Who is Goldfinch Bio?
Goldfinch Bio was doing large scale genomic analysis using Hail that runs on Apache Spark and Amazon EMR. The company developed a solution using an early version of Hail that proved to be very brittle. It had problems running reliably and took a very long time to bootstrap. Due to the complexity and time it would take to launch new clusters, Goldfinch was hesitant to destroy clusters. Existing clusters would run for a very long time, causing the company to fall behind on new Hail releases and miss out on the new features it needed. Goldfinch would spend hours—or even days—to get the solutions working properly, costing the company time and money.
Navisite built a new automated Amazon Machine Images (AMI) pipeline using Hashi Corp’s Packer. This new pipeline allowed Goldfinch to automate the installation of Hail along with all its dependencies. This AMI was made available as a public resource so the company can launch a new cluster at any time without having to worry about Hail breaking.
Prior to adopting this new solution, when clusters were torn down, Goldfinch would lose code, work and, most importantly, time. The new solution separates concerns and gives it the ability to now have clusters running independently of the notebooks.

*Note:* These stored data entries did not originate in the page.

(** The final replies the handlers of the stub build, by service. *)
Inductive stub_final : bytes -> Prop :=
| sf_negative (sid nrc : byte) :
    In nrc [x11; x12; x31; x35] -> stub_final [x7f; sid; nrc]
| sf_session (sub : byte) :
    In sub [x01; x03] -> stub_final [x50; sub]
| sf_reset (sub : byte) :
    In sub [x01; x03] -> stub_final [x51; sub]
| sf_identifier (did_hi did_lo : byte) (value : bytes) :
    (length value <= 4)%nat -> stub_final (x62 :: did_hi :: did_lo :: value)
| sf_seed (seed_hi seed_lo : byte) :
    stub_final [x67; x01; seed_hi; seed_lo]
| sf_key : stub_final [x67; x02]
| sf_dtc : stub_final [x59; x02; x12; x34; x56; x00]
| sf_routine (rid_hi rid_lo : byte) :
    stub_final [x71; x01; rid_hi; rid_lo; x00]
| sf_tester (sub : byte) : stub_final [x7e; sub]
| sf_dtc_setting (sub : byte) :
    In sub [x01; x02] -> stub_final [xc5; sub].

(** The traces one pass of the stub's loop can leave: nothing; one final
    reply (one that satisfies [P]); the pending reply and the 150 ms sleep;
    or those two followed by the final reply [0x50, 0x03]. *)
Inductive pass_shape (P : bytes -> Prop) (res : Z) : list Effect -> Prop :=
| pass_silent : pass_shape P res []
| pass_final (pl : bytes) :
    P pl -> pass_shape P res [transmit res pl]
| pass_pending :
    pass_shape P res [transmit res pending_reply; Sleep 150]
| pass_pending_final :
    pass_shape P res [transmit res pending_reply; Sleep 150;
                      transmit res [x50; x03]].

(** A frame as the stub puts it on the bus: on the response id, standard
    identifier, 8 bytes, and the encoding of a payload of 2 to 7 bytes. *)
Definition well_formed_reply (res : Z) (m : Message) : Prop :=
  arbitration_id m = res /\
  is_extended_id m = false /\
  length (data m) = 8%nat /\
  exists pl, (2 <= length pl <= 7)%nat /\
             make_isotp_single_frame pl = Ok (data m) /\
             parse_isotp_single_frame (data m) = Ok pl.

(** Outcome of a pass: no exception, [cfg] and [did_map] untouched, and a
    trace of one of the four shapes. *)
Definition handled (self : MiniECUStub.Self)
    (out : Result unit * MiniECUStub.Self * list Effect) : Prop :=
  exists self' tr,
    out = (Ok tt, self', tr) /\
    MiniECUStub.cfg self' = MiniECUStub.cfg self /\
    MiniECUStub.did_map self' = MiniECUStub.did_map self /\
    pass_shape stub_final (res_id (MiniECUStub.cfg self)) tr.

(** Outcome of the handler of service [sid]: as above, and the whole state
    is untouched unless the service is SecurityAccess. *)
Definition handled_by (sid : byte) (self : MiniECUStub.Self)
    (out : Result unit * MiniECUStub.Self * list Effect) : Prop :=
  handled self out /\ (sid <> x27 -> snd (fst out) = self).

(** No payload of [shown] equals the one before it, the first one being
    compared with [last] (the value of [last_interim] when the loop is
    entered). *)
Fixpoint no_repeat (last : option bytes) (shown : list bytes) : Prop :=
  match shown with
  | [] => True
  | pl :: rest => last <> Some pl /\ no_repeat (Some pl) rest
  end.

(** [self.cfg.res_id] of the stub. *)
Definition stub_res_id (ecu : MiniECUStub.Self) : Z :=
  res_id (MiniECUStub.cfg ecu).

(** A client on the default ids with the default timeout of 1.5 s, on a
    clock in milliseconds. *)
Definition client_1500ms : UDSClientSF.Self Z :=
  UDSClientSF.mkSelf 0x7E0 0x7E8 1500 true.
(** * Tensr: a shallow embedding of the C tensor engine

    The development follows the C sources of the library
    (src/core/tensor.c, src/core/array.c, src/ops/arithmetic.c,
    src/ops/reduction.c, src/linalg/linalg.c, src/fft/fft.c,
    src/random/random.c, src/io/io.c, src/backend/device.c).
    [tensr_print] (formatted output), [tensr_free] (the allocator hands out
    blocks and takes none back) and [tensr_synchronize] (an empty body) have
    no counterpart here.

    Platform assumptions (LP64, little endian): [size_t] is 64 bits wide and
    wraps around, [int] and the enumerations are 32 bits wide, [float] and
    [double] are IEEE-754 binary32 and binary64 with round-to-nearest-even.
    A buffer ([void* data]) is a list of bytes; elements are read and written
    through it as little-endian words of the width of the dtype.  Floating
    expressions are evaluated operation by operation in the type of the
    expression (no fused multiply-add, no excess precision); overflow of a
    signed integer operation wraps around.  [malloc], the file system, the
    clock, the generator of the C library and the functions of its
    mathematical library are the environment and are arguments of the
    functions that use them. *)

From Stdlib Require Import String ZArith List Lia Bool Permutation.
From Stdlib Require Import Floats.SpecFloat.
From coqutil Require Import Byte Word.LittleEndianList.
Import ListNotations.
Local Open Scope Z_scope.

(** ** Outcomes of C code

    A C function either returns a value or runs into undefined behaviour
    (an access outside an allocated block, a write through NULL, the use of
    an indeterminate value, an integer division by zero).  A returned
    pointer is an [option]: [None] is NULL. *)

Inductive result (A : Type) : Type :=
| Ret (a : A)
| Undef.
Arguments Ret {A} a.
Arguments Undef {A}.

Definition bindR {A B : Type} (r : result A) (k : A -> result B) : result B :=
  match r with
  | Ret a => k a
  | Undef => Undef
  end.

Existing clusters took over 45 minutes to bootstrap. With the new solution, the clusters launch in about seven-to-eight minutes. Goldfinch is now much more willing to change cluster configurations and launch clusters tailored to the compute job, thanks to more agility in the new solution in place.
With Navisite owning the responsibility of maintaining the Hail AMI, Goldfinch can focus its time and effort on creating tailored clusters to its data scientists and not have to worry about building and maintaining the complexities of Hail.